The 2003 heat wave as an example of summers in a greenhouse climate? Observations and climate model simulations for Basel, Switzerland – Beniston & Diaz (2004) “The heat wave that affected many parts of Europe during the course of summer 2003 may be a harbinger of summers that could occur more regularly in a future climate, under enhanced greenhouse gas concentrations. Switzerland was not exempt from the 2003 heat wave and, indeed, the previous absolute maximum temperature record dating back to the middle of the 20th century was exceeded by over 2 °C. Regional climate simulations undertaken for the European region emphasize the fact that summers will become progressively as hot as the 2003 event, such that, in the latter part of the 21st century, it is likely to become the norm. On the basis of this study, the 2003 event should be considered as a “shape of things to come” and thereby prompt timely decision making in terms of appropriate adaptation and mitigation strategies.” Martin Beniston, Henry F. Diaz, Global and Planetary Change, Volume 44, Issues 1–4, December 2004, Pages 73–81, [Full text]
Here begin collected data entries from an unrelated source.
(* ===== verification/Poller.v ===== *)
(** * Poller.h, Poller.cc: the base class of the two pollers

    The state a poller works on, the interface the event loop calls and the
    contract both implementations meet: a table from descriptor to channel, and
    the set of descriptors the kernel watches with the events asked for. *)

From S2P Require Import Prelude Posix Callbacks Channel LoopThread.

(** [self] holds the members of the derived class, [chans] the channels in
    memory, [kern] the kernel. *)
Record PollState (P K : Type) : Type := mkPollState {
  self : P;
  chans : gmap chan Channel;
  sts : ChannelStatics;
  kern : K;
  ownerThread : Z;
  runningThread : Z;
}.
Arguments mkPollState {P K}.
Arguments self {P K}.
Arguments chans {P K}.
Arguments sts {P K}.
Arguments kern {P K}.
Arguments ownerThread {P K}.
Arguments runningThread {P K}.

Definition self_lens {P K} : lens (PollState P K) P :=
  Lens self (fun p s => mkPollState p (chans s) (sts s) (kern s) (ownerThread s) (runningThread s)).
Definition chans_lens {P K} : lens (PollState P K) (gmap chan Channel) :=
  Lens chans (fun h s => mkPollState (self s) h (sts s) (kern s) (ownerThread s) (runningThread s)).
Definition kern_lens {P K} : lens (PollState P K) K :=
  Lens kern (fun k s => mkPollState (self s) (chans s) (sts s) k (ownerThread s) (runningThread s)).

#[export] Instance PollState_heap {P K} : ChannelHeap (PollState P K) := {|
  statics := sts;
  channels := chans_lens;
|}.

#[export] Instance PollState_thread {P K} : InThread (PollState P K) := {|
  threadId_ := ownerThread;
  this_thread := runningThread;
|}.

#[export] Instance chans_lens_laws {P K} : LensLaws (@chans_lens P K).
Proof. split; by intros; repeat match goal with s : PollState _ _ |- _ => destruct s end. Qed.

(** ** What the loop calls *)
Class PollerOps (P K : Type) : Type := {
  (** [channels_] of the base class *)
  table : P -> gmap Z chan;
  Poller_updateChannel : chan -> M (PollState P K) unit;
  Poller_removeChannel : chan -> M (PollState P K) unit;
  (** the time of return, and [*activeChannels] on exit *)
  Poller_poll : forall (timeoutMs : Z) (activeChannels : list chan),
      M (PollState P K) (Z * list chan);
}.

Section hasChannel.
Context {B : Build} {P K : Type} `{PollerOps P K}.

Definition hasChannel (c : chan) : M (PollState P K) bool :=
  assertInLoopThread ;;
  let! ch := ch_get c in
  let! s := get in
  ret (match table (self s) !! fd_ ch with
       | Some c' => bool_decide (c' = c)
       | None => false
       end).
End hasChannel.

(** ** The contract *)

(** Two heaps whose channels differ at most in [index_]. *)
Definition same_but_index (h h' : gmap chan Channel) : Prop :=
  forall c, (set_index 0 <$> h' !! c) = (set_index 0 <$> h !! c).

(** The watched set after [updateChannel] of a channel with descriptor [fd];
    [enc] is how the poller stores the mask. *)
Definition spec_update (enc : Z -> Z) (none : bool) (fd : Z) (c : chan) (ev : Z)
    (w : gmap Z (chan * Z)) : gmap Z (chan * Z) :=
  if none then delete fd w else <[fd := (c, enc ev)]> w.

Section contract.
Context {P K : Type} `{PollerOps P K}.
Implicit Types s : PollState P K.

(** When the loop may call [updateChannel(c)]: the channel is alive and has a
    descriptor, there are fewer than 2^31 of them, it is either registered or new with a descriptor not in the table, and only a watched
    channel loses its last event. *)
Definition may_update (watched : gmap Z (chan * Z)) (c : chan) (ch : Channel) s : Prop :=
  isInLoopThread s = true /\ chans s !! c = Some ch /\
  0 <= fd_ ch /\ Z.of_nat (size (table (self s))) < 2 ^ 31 - 1 /\
  ((index_ ch = -1 /\ table (self s) !! fd_ ch = None) \/ table (self s) !! fd_ ch = Some c) /\
  (isNoneEvent (sts s) ch = true -> is_Some (watched !! fd_ ch)).

(** When it may call [removeChannel(c)]. *)
Definition may_remove (watched : gmap Z (chan * Z)) (c : chan) (ch : Channel) s : Prop :=
  isInLoopThread s = true /\ chans s !! c = Some ch /\
  table (self s) !! fd_ ch = Some c /\ isNoneEvent (sts s) ch = true /\
  watched !! fd_ ch = None.

Definition with_threads (owner running : Z) s : PollState P K :=
  mkPollState (self s) (chans s) (sts s) (kern s) owner running.

(** What [poll] leaves alone. *)
Definition untouched s s' : Prop :=
  table (self s') = table (self s) /\ sts s' = sts s /\
  ownerThread s' = ownerThread s /\ runningThread s' = runningThread s.

(** The fields no poller call changes. *)
Definition frame s s' : Prop :=
  same_but_index (chans s) (chans s') /\ sts s' = sts s /\
  ownerThread s' = ownerThread s /\ runningThread s' = runningThread s.
End contract.

Class PollerContract (P K : Type) `{PollerOps P K} : Type := {
  poller_inv : PollState P K -> Prop;
  watched : PollState P K -> gmap Z (chan * Z);
  encode : Z -> Z;
  encode_small ev : 0 <= ev < 2 ^ 15 -> encode ev = ev;
  (** changes of a channel other than to its descriptor and index *)
  memory_law c ch ch' s :
    poller_inv s -> chans s !! c = Some ch -> fd_ ch' = fd_ ch -> index_ ch' = index_ ch ->
    poller_inv (lset chans_lens (<[c := ch']> (chans s)) s) /\
    watched (lset chans_lens (<[c := ch']> (chans s)) s) = watched s;
  (** a new channel in memory *)
  new_law c ch s :
    poller_inv s -> chans s !! c = None ->
    poller_inv (lset chans_lens (<[c := ch]> (chans s)) s) /\
    watched (lset chans_lens (<[c := ch]> (chans s)) s) = watched s;
  (** a channel the poller does not know is destroyed *)
  forget_law c s :
    poller_inv s -> (forall fd, table (self s) !! fd <> Some c) ->
    poller_inv (lset chans_lens (delete c (chans s)) s) /\
    watched (lset chans_lens (delete c (chans s)) s) = watched s;
  (** which thread runs *)
  thread_law owner running s :
    poller_inv s ->
    poller_inv (with_threads owner running s) /\ watched (with_threads owner running s) = watched s;
  update_law c ch s :
    poller_inv s -> may_update (watched s) c ch s ->
    wp (Poller_updateChannel c)
       (fun _ s' => poller_inv s' /\ frame s s' /\
          table (self s') = <[fd_ ch := c]> (table (self s)) /\
          watched s' = spec_update encode (isNoneEvent (sts s) ch) (fd_ ch) c (events_ ch) (watched s)) s;
  remove_law c ch s :
    poller_inv s -> may_remove (watched s) c ch s ->
    wp (Poller_removeChannel c)
       (fun _ s' => poller_inv s' /\ frame s s' /\
          table (self s') = delete (fd_ ch) (table (self s)) /\ watched s' = watched s) s;
}.

(** Channels with the events a poll reported for them. *)
Definition marked (hits : list (chan * Z)) (h : gmap chan Channel) : gmap chan Channel :=
  foldl (fun h hit => alter (set_revents hit.2) hit.1 h) h hits.

(** A poll reports watched channels only, marks each with its events and changes
    no registration. *)
Class PollReports (P K : Type) `{PollerContract P K} : Type := {
  ready_to_poll : PollState P K -> Prop;
  reports_law timeoutMs active s :
    poller_inv s -> isInLoopThread s = true -> ready_to_poll s ->
    wp (Poller_poll timeoutMs active)
       (fun r s' => exists hits, r.2 = active ++ map fst hits /\ chans s' = marked hits (chans s) /\
          poller_inv s' /\ watched s' = watched s /\ untouched s s' /\
          Forall (fun hit => exists fd m, watched s !! fd = Some (hit.1, m)) hits) s;
}.

(** ** The poller and the calls that do not concern it *)
Class QuietPoller (P K : Type) `{PollerContract P K} `{SysCalls K, !Quiet K} : Prop := {
  quiet_law k' s :
    quiet (kern s) k' -> poller_inv s ->
    poller_inv (lset kern_lens k' s) /\ watched (lset kern_lens k' s) = watched s;
}.

(** Closing a descriptor the poller does not know. *)
Class QuietClose (P K : Type) `{PollerContract P K} `{!SockSys K} : Prop := {
  close_law fd s :
    poller_inv s -> table (self s) !! fd = None ->
    let k' := (sys_close fd (kern s)).2 in
    poller_inv (lset kern_lens k' s) /\ watched (lset kern_lens k' s) = watched s;
}.

(** ** Lemmas *)

Lemma set_index_set_index i j ch : set_index i (set_index j ch) = set_index i ch.
Proof. by destruct ch. Qed.

Lemma same_but_index_refl h : same_but_index h h.
Proof. by intros c. Qed.

Lemma same_but_index_trans h1 h2 h3 :
  same_but_index h1 h2 -> same_but_index h2 h3 -> same_but_index h1 h3.
Proof. intros H12 H23 c. by rewrite H23, H12. Qed.

Lemma same_but_index_insert h c ch i :
  h !! c = Some ch -> same_but_index h (<[c := set_index i ch]> h).
Proof.
  intros Hc c'. destruct (decide (c = c')) as [<-|Hne].
  - by rewrite lookup_insert_eq, Hc; cbn; rewrite set_index_set_index.
  - by rewrite lookup_insert_ne by done.
Qed.

#[export] Hint Resolve same_but_index_refl same_but_index_insert : twnl.

(** ** Sequences of calls *)
Section calls.
Context {P K : Type} `{PollerContract P K}.

(** [Channel::enableReading] and its relatives store a mask, then call
    [updateChannel]; [Channel::remove] calls [removeChannel]. *)
Inductive call : Type :=
| CUpdate (c : chan) (ev : Z)
| CRemove (c : chan).

Definition run_call (cl : call) : M (PollState P K) unit :=
  match cl with
  | CUpdate c ev => ch_modify c (set_events ev) ;; Poller_updateChannel c
  | CRemove c => Poller_removeChannel c
  end.

Fixpoint run_calls (cls : list call) : M (PollState P K) unit :=
  match cls with
  | [] => ret tt
  | cl :: cls' => run_call cl ;; run_calls cls'
  end.

(** The registrations a sequence of calls leaves, table and watched set; [none] is
    [kNoneEvent]. *)
Definition spec_call (none : Z) (fd_of : chan -> Z) (a : gmap Z chan * gmap Z (chan * Z))
    (cl : call) : gmap Z chan * gmap Z (chan * Z) :=
  match cl with
  | CUpdate c ev => (<[fd_of c := c]> a.1, spec_update id (ev =? none) (fd_of c) c ev a.2)
  | CRemove c => (delete (fd_of c) a.1, a.2)
  end.

Definition fd_in (h : gmap chan Channel) (c : chan) : Z :=
  match h !! c with Some ch => fd_ ch | None => -1 end.

Definition with_events (c : chan) (ev : Z) (ch : Channel) (s : PollState P K) : PollState P K :=
  lset chans_lens (<[c := set_events ev ch]> (chans s)) s.

Definition legal_call (cl : call) (s : PollState P K) : Prop :=
  match cl with
  | CUpdate c ev => exists ch, chans s !! c = Some ch /\ 0 <= ev < 2 ^ 15 /\
      may_update (watched s) c (set_events ev ch) (with_events c ev ch s)
  | CRemove c => exists ch, may_remove (watched s) c ch s
  end.

(** Legal from the first call to the last, as long as the calls return. *)
Fixpoint legal_calls (cls : list call) (s : PollState P K) : Prop :=
  match cls with
  | [] => True
  | cl :: cls' => legal_call cl s /\
      match run_call cl s with Ok (_, s') => legal_calls cls' s' | Err _ => True end
  end.

Lemma fd_in_frame (s s' : PollState P K) c : frame s s' -> fd_in (chans s') c = fd_in (chans s) c.
Proof.
  intros (Hf & _). specialize (Hf c). apply (f_equal (fmap fd_)) in Hf.
  rewrite <- !option_fmap_compose in Hf. unfold fd_in.
  by destruct (chans s !! c) as [[]|], (chans s' !! c) as [[]|]; cbn in Hf; simplify_eq.
Qed.

Lemma run_call_spec cl (s : PollState P K) :
  poller_inv s -> legal_call cl s ->
  wp (run_call cl)
     (fun _ s' => poller_inv s' /\ (forall c, fd_in (chans s') c = fd_in (chans s) c) /\
        sts s' = sts s /\
        (table (self s'), watched s') =
          spec_call (kNoneEvent (sts s)) (fd_in (chans s)) (table (self s), watched s) cl) s.
Proof.
  intros HI HL. destruct cl as [c ev|c]; cbn in HL |- *.
  - destruct HL as (ch & Hc & Hev & HL). wp_simp. apply wp_ch_modify. exists ch.
    split; [done|]. destruct (memory_law c ch (set_events ev ch) s HI Hc eq_refl eq_refl) as [HI' Hw'].
    change (lset channels _ s) with (with_events c ev ch s) in *.
    fold (with_events c ev ch s) in HI', Hw'.
    eapply wp_mono; [apply update_law; [done|by rewrite Hw']|].
    intros [] s' (HIs' & Hf & Ht & Hw).
    assert (Hfd : forall c', fd_in (chans (with_events c ev ch s)) c' = fd_in (chans s) c').
    { intros c'. unfold fd_in. cbn. rewrite lookup_insert. case_decide; [|done].
      subst. by rewrite Hc. }
    split; [done|]. split; [intros c'; by rewrite (fd_in_frame _ _ _ Hf), Hfd|].
    split; [apply Hf|]. rewrite Ht, Hw, Hw'. unfold spec_call, spec_update. cbn.
    unfold isNoneEvent; cbn. unfold fd_in. rewrite Hc.
    destruct (ev =? kNoneEvent (sts s)); [done|]. by rewrite encode_small.
  - destruct HL as (ch & HL). eapply wp_mono; [by apply remove_law|].
    intros [] s' (HIs' & Hf & Ht & Hw). destruct HL as (_ & Hc & _).
    split; [done|]. split; [intros c'; by apply fd_in_frame|]. split; [apply Hf|].
    cbn. unfold fd_in. by rewrite Ht, Hw, Hc.
Qed.

Lemma spec_call_ext none f g a cl :
  (forall c, f c = g c) -> spec_call none f a cl = spec_call none g a cl.
Proof. intros Hfg. destruct cl; cbn; by rewrite Hfg. Qed.

Lemma run_calls_spec cls : forall (s : PollState P K) f,
  poller_inv s -> legal_calls cls s -> (forall c, fd_in (chans s) c = f c) ->
  wp (run_calls cls)
     (fun _ s' => poller_inv s' /\
        (table (self s'), watched s') =
          foldl (spec_call (kNoneEvent (sts s)) f) (table (self s), watched s) cls) s.
Proof.
  induction cls as [|cl cls IH]; intros s f HI HL Hf; cbn [run_calls foldl]; [by apply wp_ret|].
  destruct HL as [HL Hrest]. wp_simp.
  destruct (wp_inv _ _ _ (run_call_spec cl s HI HL)) as ([] & s1 & Hrun & HI1 & Hfd & Hst & Hspec).
  rewrite Hrun in Hrest. eapply wp_ok; [exact Hrun|].
  rewrite <- (spec_call_ext _ _ _ _ _ Hf), <- Hspec, <- Hst.
  apply IH; [done..|]. intros c. by rewrite Hfd.
Qed.
End calls.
The 2003 heat wave in Europe: A shape of things to come? An analysis based on Swiss climatological data and model simulations – Beniston (2004) “The 2003 heat wave that affected much of Europe from June to September bears a close resemblance to what many regional climate models are projecting for summers in the latter part of the 21st century. Model results suggest that under enhanced atmospheric greenhouse-gas concentrations, summer temperatures are likely to increase by over 4°C on average, with a corresponding increase in the frequency of severe heat waves. Statistical features of the 2003 heat wave for the Swiss site of Basel are investigated and compared to both past, 20th century events and possible future extreme temperatures based on model simulations of climatic change. For many purposes, the 2003 event can be used as an analog of future summers in coming decades in climate impacts and policy studies.” Beniston, M. (2004), The 2003 heat wave in Europe: A shape of things to come? An analysis based on Swiss climatological data and model simulations, Geophys. Res. Lett., 31, L02202, doi:10.1029/2003GL018857. [Full text]
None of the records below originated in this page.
(* ===== verification/Timer.v ===== *)
(** * Timer.h and the pure part of TimerQueue.cc

    Times are nanoseconds in a signed 64-bit integer, as in [std::chrono]; the
    set of timers is a [std::set] of pairs of a time and an address, ordered
    lexicographically. *)

From stdpp Require Import sorting.
From S2P Require Import Prelude Callbacks.

(** ** Timer *)
Record Timer : Type := mkTimer {
  callback_ : option Functor;
  when_ : Z;
  interval_ : Z;
  repeat_ : bool;
  canceled_ : bool;
}.

#[global] Instance Timer_eq_dec : EqDecision Timer.
Proof. solve_decision. Defined.

Definition Timer_ctor (callback : option Functor) (when interval : Z) : Timer :=
  mkTimer callback when interval (0 <? interval) false.

Definition expired (now : Z) (t : Timer) : bool := when_ t <=? now.

(** [when_ += interval_] *)
Definition restart {B : Build} (t : Timer) : res Timer :=
  if negb NDEBUG && negb (repeat_ t) then Err AssertFailed
  else match i64_checked (when_ t + interval_ t) with
       | Ok w => Ok (mkTimer (callback_ t) w (interval_ t) (repeat_ t) (canceled_ t))
       | Err f => Err f
       end.

Definition cancel {B : Build} (t : Timer) : res Timer :=
  if negb NDEBUG && canceled_ t then Err AssertFailed
  else Ok (mkTimer (callback_ t) (when_ t) (interval_ t) (repeat_ t) true).

(** ** Entry and TimerList: [std::set<std::pair<Timestamp, Timer*>>] *)
Abbreviation Entry := (Z * timer)%type (only parsing).

(** Pairs are compared by time, then by address; an address is a positive
    number and [nullptr] is 0. *)
Definition before (a b : Z * Z) : bool := (a.1 <? b.1) || ((a.1 =? b.1) && (a.2 <? b.2)).

Definition key (e : Entry) : Z * Z := (e.1, Z.pos e.2).

(** [insert]: the set, and whether the entry is new. *)
Fixpoint set_insert (e : Entry) (l : list Entry) : list Entry * bool :=
  match l with
  | [] => ([e], true)
  | x :: l' =>
      if before (key e) (key x) then (e :: l, true)
      else if before (key x) (key e) then let r := set_insert e l' in (x :: r.1, r.2)
      else (l, false)
  end.

(** [erase] of a key. *)
Definition set_erase (e : Entry) (l : list Entry) : list Entry :=
  filter (fun x => x <> e) l.

(** [lower_bound]: the entries below the bound, and the rest. *)
Fixpoint split_lower (en : Z * Z) (l : list Entry) : list Entry * list Entry :=
  match l with
  | [] => ([], [])
  | x :: l' =>
      if before (key x) en then let r := split_lower en l' in (x :: r.1, r.2)
      else ([], l)
  end.

(** ** durationFromNow *)

Definition one_ms : Z := 1000000.
Definition nano_den : Z := 1000000000.

(** [tv_sec] and [tv_nsec] of the answer; division and remainder truncate. *)
Definition durationFromNow (when now : Z) : res (Z * Z) :=
  match i64_checked (when - now) with
  | Ok ns =>
      let ns := if ns <? one_ms then one_ms else ns in
      Ok (Z.quot ns nano_den, Z.rem ns nano_den)
  | Err f => Err f
  end.

(** ** The order of a timer list *)

Definition entry_lt (a b : Entry) : Prop := before (key a) (key b) = true.

Definition sorted (l : list Entry) : Prop := StronglySorted entry_lt l.

(** ** Lemmas *)

Lemma before_spec a b : before a b = true <-> a.1 < b.1 \/ (a.1 = b.1 /\ a.2 < b.2).
Proof. unfold before. rewrite orb_true_iff, andb_true_iff, !Z.ltb_lt, Z.eqb_eq. lia. Qed.

Lemma entry_lt_spec (a b : Entry) :
  entry_lt a b <-> a.1 < b.1 \/ (a.1 = b.1 /\ Z.pos a.2 < Z.pos b.2).
Proof. unfold entry_lt. by rewrite before_spec. Qed.

Lemma entry_lt_irrefl a : ~ entry_lt a a.
Proof. rewrite entry_lt_spec. lia. Qed.

Lemma entry_lt_trans a b c : entry_lt a b -> entry_lt b c -> entry_lt a c.
Proof. rewrite !entry_lt_spec. lia. Qed.

(** Neither before the other: the same entry. *)
Lemma entry_total (a b : Entry) :
  before (key a) (key b) = false -> before (key b) (key a) = false -> a = b.
Proof.
  destruct a as [w a], b as [w' b]. intros H1 H2.
  apply not_true_iff_false in H1, H2. rewrite before_spec in H1, H2. cbn in *.
  f_equal; [lia|]. assert (Z.pos a = Z.pos b) as [= ->]; [lia | done].
Qed.

Lemma sorted_nodup l : sorted l -> NoDup l.
Proof.
  induction 1 as [|x l Hl IH Hx]; constructor; [|done].
  intros Hin. apply (entry_lt_irrefl x). by eapply (Forall_forall _ l).
Qed.

Lemma sorted_cons x l : sorted (x :: l) <-> Forall (entry_lt x) l /\ sorted l.
Proof.
  split; [by inversion 1 | intros [? ?]; by constructor].
Qed.

Lemma set_insert_elem e l x : x ∈ (set_insert e l).1 <-> x = e \/ x ∈ l.
Proof.
  induction l as [|y l IH]; cbn; [by rewrite list_elem_of_singleton, elem_of_nil; intuition|].
  destruct (before (key e) (key y)) eqn:H1; cbn; [by rewrite elem_of_cons|].
  destruct (before (key y) (key e)) eqn:H2; cbn; rewrite !elem_of_cons; [rewrite IH; tauto|].
  rewrite (entry_total _ _ H1 H2). tauto.
Qed.

Lemma set_insert_sorted e l : sorted l -> sorted (set_insert e l).1.
Proof.
  intros Hl. induction Hl as [|y l Hl IH Hy]; cbn; [repeat constructor|].
  destruct (before (key e) (key y)) eqn:H1; cbn.
  - constructor; [by constructor|]. constructor; [done|].
    eapply Forall_impl; [exact Hy|]. intros z Hz. by eapply entry_lt_trans.
  - destruct (before (key y) (key e)) eqn:H2; cbn; [|by constructor].
    constructor; [done|]. apply Forall_forall. intros z.
    rewrite set_insert_elem. intros [-> | Hz]; [done|]. by eapply Forall_forall.
Qed.

Lemma set_insert_new e l : e ∉ l -> (set_insert e l).2 = true.
Proof.
  induction l as [|y l IH]; cbn; [done|]. intros Hn.
  destruct (before (key e) (key y)) eqn:H1; [done|].
  rewrite elem_of_cons in Hn. destruct (before (key y) (key e)) eqn:H2; cbn; [apply IH; tauto|].
  rewrite (entry_total _ _ H1 H2) in Hn. tauto.
Qed.

Lemma set_erase_elem e l x : x ∈ set_erase e l <-> x ∈ l /\ x <> e.
Proof. unfold set_erase. rewrite list_elem_of_filter. tauto. Qed.

Lemma set_erase_sorted e l : sorted l -> sorted (set_erase e l).
Proof.
  unfold set_erase. induction 1 as [|y l Hl IH Hy]; [constructor|].
  rewrite filter_cons. case_decide; [|done]. constructor; [done|].
  apply Forall_forall. intros z Hz. apply list_elem_of_filter in Hz as [_ Hz].
  by eapply Forall_forall.
Qed.

Lemma split_lower_app en l : (split_lower en l).1 ++ (split_lower en l).2 = l.
Proof.
  induction l as [|x l IH]; cbn; [done|]. destruct (before (key x) en); cbn; [by rewrite IH | done].
Qed.

Lemma split_lower_low en l : Forall (fun x => before (key x) en = true) (split_lower en l).1.
Proof.
  induction l as [|x l IH]; cbn; [constructor|].
  destruct (before (key x) en) eqn:Hx; cbn; by constructor.
Qed.

Lemma split_lower_high en l :
  sorted l -> Forall (fun x => before (key x) en = false) (split_lower en l).2.
Proof.
  induction 1 as [|x l Hl IH Hx]; cbn; [constructor|].
  destruct (before (key x) en) eqn:Hb; cbn; [done|]. constructor; [done|].
  eapply Forall_impl; [exact Hx|]. intros y Hy. apply not_true_iff_false in Hb.
  apply not_true_iff_false. rewrite entry_lt_spec in Hy. rewrite before_spec in Hb |- *.
  cbn in *. lia.
Qed.

Lemma sorted_app l1 l2 : sorted (l1 ++ l2) ->
  sorted l1 /\ sorted l2 /\ forall x y, x ∈ l1 -> y ∈ l2 -> entry_lt x y.
Proof.
  induction l1 as [|x l1 IH]; cbn; [intros; split_and!; [constructor | done | set_solver]|].
  intros H. apply sorted_cons in H as [Hx Hl]. apply IH in Hl as (H1 & H2 & H12).
  rewrite Forall_app in Hx. destruct Hx as [Hx1 Hx2].
  split_and!; [by apply sorted_cons | done |]. intros a b Ha Hb.
  apply elem_of_cons in Ha as [-> | Ha]; [by eapply (Forall_forall _ l2) | by apply H12].
Qed.

Lemma before_bound (e : Entry) now : before (key e) (now + 1, 0) = true <-> e.1 <= now.
Proof. rewrite before_spec. cbn. lia. Qed.

Lemma filter_all {A} (P : A -> Prop) `{forall x, Decision (P x)} l :
  Forall P l -> filter P l = l.
Proof. induction 1; [done|]. rewrite filter_cons. by case_decide; [f_equal|]. Qed.

Lemma filter_none {A} (P : A -> Prop) `{forall x, Decision (P x)} l :
  Forall (fun x => ~ P x) l -> filter P l = [].
Proof. induction 1; [done|]. rewrite filter_cons. by case_decide. Qed.

(** The bound [(now + 1ns, nullptr)] separates the times up to [now]. *)
Lemma split_lower_filter now l :
  sorted l ->
  split_lower (now + 1, 0) l =
    (filter (fun e => e.1 <= now) l, filter (fun e => ~ e.1 <= now) l).
Proof.
  intros Hs. set (r := split_lower _ _).
  assert (Hlow : Forall (fun e : Entry => e.1 <= now) r.1).
  { eapply Forall_impl; [apply split_lower_low|]. intros e. apply before_bound. }
  assert (Hhigh : Forall (fun e : Entry => ~ e.1 <= now) r.2).
  { eapply Forall_impl; [by apply split_lower_high|]. intros e He Hle.
    apply before_bound in Hle. cbn in He. congruence. }
  rewrite <- (split_lower_app (now + 1, 0) l). fold r. rewrite !filter_app.
  rewrite (filter_all _ r.1), (filter_none _ r.2), (filter_none _ r.1), (filter_all _ r.2);
    rewrite ?app_nil_r; try done; [by destruct r|].
  eapply Forall_impl; [exact Hlow|]. by intros e He Hn.
Qed.

Lemma durationFromNow_spec when now :
  in_i64 (when - now) = true ->
  exists sec nsec, durationFromNow when now = Ok (sec, nsec) /\
    0 <= sec /\ 0 <= nsec < nano_den /\ sec * nano_den + nsec = Z.max one_ms (when - now).
Proof.
  intros Hr. unfold durationFromNow. rewrite (i64_checked_ok _ Hr).
  eexists _, _. split; [done|].
  assert (Hmax : (if when - now <? one_ms then one_ms else when - now) = Z.max one_ms (when - now))
    by (zcase; lia).
  rewrite Hmax. set (ns := Z.max one_ms (when - now)).
  assert (0 < ns) by (unfold ns, one_ms; lia).
  pose proof (Z.quot_rem' ns nano_den) as Hqr.
  pose proof (Z.rem_bound_pos ns nano_den ltac:(lia) ltac:(unfold nano_den; lia)).
  pose proof (Z.quot_pos ns nano_den ltac:(lia) ltac:(unfold nano_den; lia)).
  unfold nano_den in *. lia.
Qed.

(** ** Properties *)

(** The argument [timerfd_settime] gets is a legal [timespec]: both fields
    are non-negative, [tv_nsec] is below 10^9, and together they are the time
    left, but never less than a millisecond, so the timer is never disarmed by a
    time that has passed. *)
Lemma durationFromNow_legal when now :
  in_i64 (when - now) = true ->
  exists sec nsec, durationFromNow when now = Ok (sec, nsec) /\
    0 <= sec /\ 0 <= nsec < nano_den /\ 0 < sec + nsec /\
    sec * nano_den + nsec = Z.max one_ms (when - now).
Proof.
  intros Hr. destruct (durationFromNow_spec when now Hr) as (sec & nsec & H1 & H2 & H3 & H4).
  exists sec, nsec. split_and!; try done; try lia. unfold one_ms, nano_den in *. lia.
Qed.

Lemma durationFromNow_legal_witness :
  in_i64 (5 - 2500000000) = true /\
  exists sec nsec, durationFromNow 5 2500000000 = Ok (sec, nsec) /\
    0 <= sec /\ 0 <= nsec < nano_den /\ 0 < sec + nsec /\
    sec * nano_den + nsec = Z.max one_ms (5 - 2500000000).
Proof. split; [reflexivity|]. exact (durationFromNow_legal 5 2500000000 eq_refl). Defined.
Mortality in 13 French Cities During the August 2003 Heat Wave – Vandentorren et al. (2004) “We observed the daily trend in mortality rates during the 2003 heat wave in 13 of France’s largest cities. Mortality data were collected from July 25 to September 15 each year from 1999 through 2003. The conjunction of a maximum temperature of 35°C and a minimum temperature of 20°C was exceptional in 7 cities. An excess mortality rate was observed in the 13 towns, with disparities from +4% (Lille) to +142% (Paris).” Stéphanie Vandentorren, Florence Suzan, Sylvia Medina, Mathilde Pascal, Adeline Maulpoix, Jean-Claude Cohen, and Martine Ledrans Mortality in 13 French Cities During the August 2003 Heat Wave. American Journal of Public Health: September 2004, Vol. 94, No. 9, pp. 1518-1520, doi: 10.2105/AJPH.94.9.1518. [Full text]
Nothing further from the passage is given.